• Excerpts from a dataset:
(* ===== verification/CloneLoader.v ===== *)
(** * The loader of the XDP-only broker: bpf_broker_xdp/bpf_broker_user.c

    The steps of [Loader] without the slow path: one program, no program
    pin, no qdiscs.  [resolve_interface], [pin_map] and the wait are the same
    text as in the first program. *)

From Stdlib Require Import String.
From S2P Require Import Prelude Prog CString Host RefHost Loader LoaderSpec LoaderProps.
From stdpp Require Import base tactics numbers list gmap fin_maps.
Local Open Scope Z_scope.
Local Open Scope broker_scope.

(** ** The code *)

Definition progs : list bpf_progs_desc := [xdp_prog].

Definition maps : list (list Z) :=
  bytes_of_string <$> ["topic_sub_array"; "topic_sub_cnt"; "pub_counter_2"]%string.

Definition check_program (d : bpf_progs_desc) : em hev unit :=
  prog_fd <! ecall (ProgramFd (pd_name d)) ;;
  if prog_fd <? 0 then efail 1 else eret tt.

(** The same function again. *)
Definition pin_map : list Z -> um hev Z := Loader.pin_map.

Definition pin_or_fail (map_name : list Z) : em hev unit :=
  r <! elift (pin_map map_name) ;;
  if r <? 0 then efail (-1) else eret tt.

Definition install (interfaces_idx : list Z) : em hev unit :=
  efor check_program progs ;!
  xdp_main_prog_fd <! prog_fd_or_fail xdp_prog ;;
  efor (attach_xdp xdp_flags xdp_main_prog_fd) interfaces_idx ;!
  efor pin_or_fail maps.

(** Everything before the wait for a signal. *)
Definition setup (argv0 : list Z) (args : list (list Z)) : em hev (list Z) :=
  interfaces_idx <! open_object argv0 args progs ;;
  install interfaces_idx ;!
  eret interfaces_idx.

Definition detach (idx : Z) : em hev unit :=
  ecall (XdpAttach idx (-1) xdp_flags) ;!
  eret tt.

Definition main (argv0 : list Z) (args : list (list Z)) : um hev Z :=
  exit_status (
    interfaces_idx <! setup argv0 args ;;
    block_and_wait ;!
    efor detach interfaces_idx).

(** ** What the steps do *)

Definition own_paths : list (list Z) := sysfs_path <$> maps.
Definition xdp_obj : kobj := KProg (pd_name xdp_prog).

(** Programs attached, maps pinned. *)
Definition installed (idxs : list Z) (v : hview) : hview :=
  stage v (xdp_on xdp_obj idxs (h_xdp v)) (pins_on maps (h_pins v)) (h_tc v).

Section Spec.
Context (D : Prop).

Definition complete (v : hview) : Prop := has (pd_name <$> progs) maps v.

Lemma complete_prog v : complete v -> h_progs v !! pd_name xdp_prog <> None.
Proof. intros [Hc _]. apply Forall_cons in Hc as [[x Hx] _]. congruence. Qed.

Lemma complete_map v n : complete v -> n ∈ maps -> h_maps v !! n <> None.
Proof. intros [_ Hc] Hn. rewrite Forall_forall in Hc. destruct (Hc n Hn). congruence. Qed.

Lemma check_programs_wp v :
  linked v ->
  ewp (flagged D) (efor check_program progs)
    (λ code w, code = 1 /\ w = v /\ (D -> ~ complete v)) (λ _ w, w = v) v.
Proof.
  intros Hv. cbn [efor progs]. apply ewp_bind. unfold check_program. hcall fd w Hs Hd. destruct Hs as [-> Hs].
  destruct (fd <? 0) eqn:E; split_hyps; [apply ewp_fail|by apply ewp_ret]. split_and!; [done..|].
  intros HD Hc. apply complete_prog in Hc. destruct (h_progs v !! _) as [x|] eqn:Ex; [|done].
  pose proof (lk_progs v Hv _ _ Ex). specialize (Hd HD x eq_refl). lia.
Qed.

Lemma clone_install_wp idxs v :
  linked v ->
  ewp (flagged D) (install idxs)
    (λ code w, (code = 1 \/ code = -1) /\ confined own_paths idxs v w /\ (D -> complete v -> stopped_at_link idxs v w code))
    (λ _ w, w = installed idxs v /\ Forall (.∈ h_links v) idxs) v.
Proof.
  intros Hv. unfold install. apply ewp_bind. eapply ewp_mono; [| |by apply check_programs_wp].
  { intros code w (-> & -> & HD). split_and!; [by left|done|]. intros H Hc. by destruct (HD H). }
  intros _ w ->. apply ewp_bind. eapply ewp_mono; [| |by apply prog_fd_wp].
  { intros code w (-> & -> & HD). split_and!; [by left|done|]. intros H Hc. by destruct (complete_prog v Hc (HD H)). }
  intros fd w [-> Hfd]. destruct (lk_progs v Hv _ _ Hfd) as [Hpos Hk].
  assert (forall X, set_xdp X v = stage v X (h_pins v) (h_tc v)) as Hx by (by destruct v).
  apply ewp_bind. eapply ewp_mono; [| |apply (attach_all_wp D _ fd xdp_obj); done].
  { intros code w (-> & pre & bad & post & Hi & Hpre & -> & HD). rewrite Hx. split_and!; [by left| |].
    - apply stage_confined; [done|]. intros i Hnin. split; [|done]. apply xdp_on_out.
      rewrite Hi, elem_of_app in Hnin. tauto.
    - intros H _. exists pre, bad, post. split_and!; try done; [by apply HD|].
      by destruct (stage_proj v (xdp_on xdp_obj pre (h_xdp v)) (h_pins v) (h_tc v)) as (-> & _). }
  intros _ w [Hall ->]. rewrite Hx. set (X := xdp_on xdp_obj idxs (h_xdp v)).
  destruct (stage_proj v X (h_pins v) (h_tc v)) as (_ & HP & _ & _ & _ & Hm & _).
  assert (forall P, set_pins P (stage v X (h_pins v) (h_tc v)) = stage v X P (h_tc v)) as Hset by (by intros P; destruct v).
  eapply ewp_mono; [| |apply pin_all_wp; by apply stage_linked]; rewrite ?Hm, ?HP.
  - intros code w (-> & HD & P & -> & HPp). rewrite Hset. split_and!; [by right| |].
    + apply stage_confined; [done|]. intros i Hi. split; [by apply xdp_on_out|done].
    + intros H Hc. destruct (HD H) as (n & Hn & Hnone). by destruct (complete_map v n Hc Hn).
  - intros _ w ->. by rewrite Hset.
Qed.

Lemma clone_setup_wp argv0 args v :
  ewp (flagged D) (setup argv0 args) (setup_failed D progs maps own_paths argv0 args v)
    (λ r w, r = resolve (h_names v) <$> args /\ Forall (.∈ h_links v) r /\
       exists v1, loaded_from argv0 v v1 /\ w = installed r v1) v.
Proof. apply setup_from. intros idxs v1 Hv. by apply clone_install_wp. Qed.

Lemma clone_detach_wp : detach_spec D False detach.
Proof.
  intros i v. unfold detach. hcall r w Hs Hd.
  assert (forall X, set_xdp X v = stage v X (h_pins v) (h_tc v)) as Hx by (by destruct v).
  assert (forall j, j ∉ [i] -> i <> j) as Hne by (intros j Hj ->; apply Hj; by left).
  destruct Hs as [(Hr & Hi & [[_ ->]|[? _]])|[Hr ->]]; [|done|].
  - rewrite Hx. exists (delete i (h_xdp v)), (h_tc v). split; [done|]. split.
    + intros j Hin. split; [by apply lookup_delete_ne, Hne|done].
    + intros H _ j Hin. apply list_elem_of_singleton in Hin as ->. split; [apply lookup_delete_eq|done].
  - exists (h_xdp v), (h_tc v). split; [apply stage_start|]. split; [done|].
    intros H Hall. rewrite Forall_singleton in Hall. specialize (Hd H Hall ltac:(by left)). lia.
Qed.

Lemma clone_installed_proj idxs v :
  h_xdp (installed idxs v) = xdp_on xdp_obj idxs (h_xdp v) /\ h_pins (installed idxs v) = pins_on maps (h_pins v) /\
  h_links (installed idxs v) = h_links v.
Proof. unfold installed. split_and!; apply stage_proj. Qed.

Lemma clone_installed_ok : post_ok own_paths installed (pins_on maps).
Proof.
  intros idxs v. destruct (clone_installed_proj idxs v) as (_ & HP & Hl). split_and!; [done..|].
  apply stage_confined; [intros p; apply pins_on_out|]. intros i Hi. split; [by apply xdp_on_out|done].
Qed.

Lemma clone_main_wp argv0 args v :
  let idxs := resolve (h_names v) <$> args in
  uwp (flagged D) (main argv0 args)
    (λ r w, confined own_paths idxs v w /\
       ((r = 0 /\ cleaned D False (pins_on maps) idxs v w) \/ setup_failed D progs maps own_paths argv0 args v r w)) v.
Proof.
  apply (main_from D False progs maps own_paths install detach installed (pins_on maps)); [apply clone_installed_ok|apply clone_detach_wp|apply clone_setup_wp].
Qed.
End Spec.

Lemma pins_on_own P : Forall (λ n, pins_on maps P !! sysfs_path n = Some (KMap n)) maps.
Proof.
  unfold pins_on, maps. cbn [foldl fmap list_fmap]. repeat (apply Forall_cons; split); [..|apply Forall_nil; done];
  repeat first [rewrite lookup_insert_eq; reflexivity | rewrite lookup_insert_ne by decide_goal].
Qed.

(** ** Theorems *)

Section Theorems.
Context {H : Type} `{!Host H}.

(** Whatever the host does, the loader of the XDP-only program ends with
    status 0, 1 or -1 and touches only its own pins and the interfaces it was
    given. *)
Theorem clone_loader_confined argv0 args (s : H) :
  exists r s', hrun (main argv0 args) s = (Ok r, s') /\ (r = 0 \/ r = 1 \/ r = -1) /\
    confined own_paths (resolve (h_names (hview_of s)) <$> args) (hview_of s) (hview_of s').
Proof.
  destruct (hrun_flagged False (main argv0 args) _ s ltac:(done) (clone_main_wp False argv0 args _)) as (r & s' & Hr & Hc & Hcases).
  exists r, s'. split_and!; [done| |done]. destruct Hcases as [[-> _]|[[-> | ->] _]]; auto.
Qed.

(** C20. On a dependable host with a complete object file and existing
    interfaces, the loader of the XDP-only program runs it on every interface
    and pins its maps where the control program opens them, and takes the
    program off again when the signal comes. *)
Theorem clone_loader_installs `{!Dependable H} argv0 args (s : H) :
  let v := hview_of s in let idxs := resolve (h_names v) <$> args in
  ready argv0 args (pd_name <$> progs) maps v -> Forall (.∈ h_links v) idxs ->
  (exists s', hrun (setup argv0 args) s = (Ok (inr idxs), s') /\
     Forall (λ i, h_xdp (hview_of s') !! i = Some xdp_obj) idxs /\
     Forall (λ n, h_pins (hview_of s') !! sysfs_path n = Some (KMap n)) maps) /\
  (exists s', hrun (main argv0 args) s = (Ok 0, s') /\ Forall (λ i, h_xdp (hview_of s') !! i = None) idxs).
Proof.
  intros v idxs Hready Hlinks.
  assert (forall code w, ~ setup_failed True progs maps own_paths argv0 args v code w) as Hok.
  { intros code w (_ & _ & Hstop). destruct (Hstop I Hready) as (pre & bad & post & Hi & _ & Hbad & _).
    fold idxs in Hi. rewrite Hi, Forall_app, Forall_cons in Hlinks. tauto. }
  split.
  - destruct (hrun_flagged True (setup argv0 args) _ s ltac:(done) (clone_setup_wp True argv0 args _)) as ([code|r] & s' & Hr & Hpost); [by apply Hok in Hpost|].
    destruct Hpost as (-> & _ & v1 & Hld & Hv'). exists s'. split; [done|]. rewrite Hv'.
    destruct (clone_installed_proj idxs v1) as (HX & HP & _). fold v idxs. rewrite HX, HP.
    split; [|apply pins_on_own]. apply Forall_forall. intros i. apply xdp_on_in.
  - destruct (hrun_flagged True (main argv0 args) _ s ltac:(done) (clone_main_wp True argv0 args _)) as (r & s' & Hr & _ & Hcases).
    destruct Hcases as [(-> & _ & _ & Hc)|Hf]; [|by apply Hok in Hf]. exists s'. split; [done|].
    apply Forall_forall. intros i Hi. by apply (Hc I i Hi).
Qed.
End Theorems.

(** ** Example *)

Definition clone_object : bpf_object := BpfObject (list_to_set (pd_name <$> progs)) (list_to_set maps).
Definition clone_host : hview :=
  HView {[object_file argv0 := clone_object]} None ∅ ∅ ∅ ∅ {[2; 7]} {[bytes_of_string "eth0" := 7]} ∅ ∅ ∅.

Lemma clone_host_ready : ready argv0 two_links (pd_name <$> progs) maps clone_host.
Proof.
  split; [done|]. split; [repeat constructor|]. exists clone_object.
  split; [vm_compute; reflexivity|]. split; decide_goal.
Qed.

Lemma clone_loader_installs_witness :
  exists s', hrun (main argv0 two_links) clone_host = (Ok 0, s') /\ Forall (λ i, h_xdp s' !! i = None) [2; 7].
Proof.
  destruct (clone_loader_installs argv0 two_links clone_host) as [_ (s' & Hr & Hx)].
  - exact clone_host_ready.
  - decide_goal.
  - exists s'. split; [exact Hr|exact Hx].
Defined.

• Exercise:
Nothing but lines that contain "specialize" should appear in the answer. Copy each from the records.

• Expected answer:
  pose proof (lk_progs v Hv _ _ Ex). specialize (Hd HD x eq_refl). lia.
    intros H Hall. rewrite Forall_singleton in Hall. specialize (Hd H Hall ltac:(by left)). lia.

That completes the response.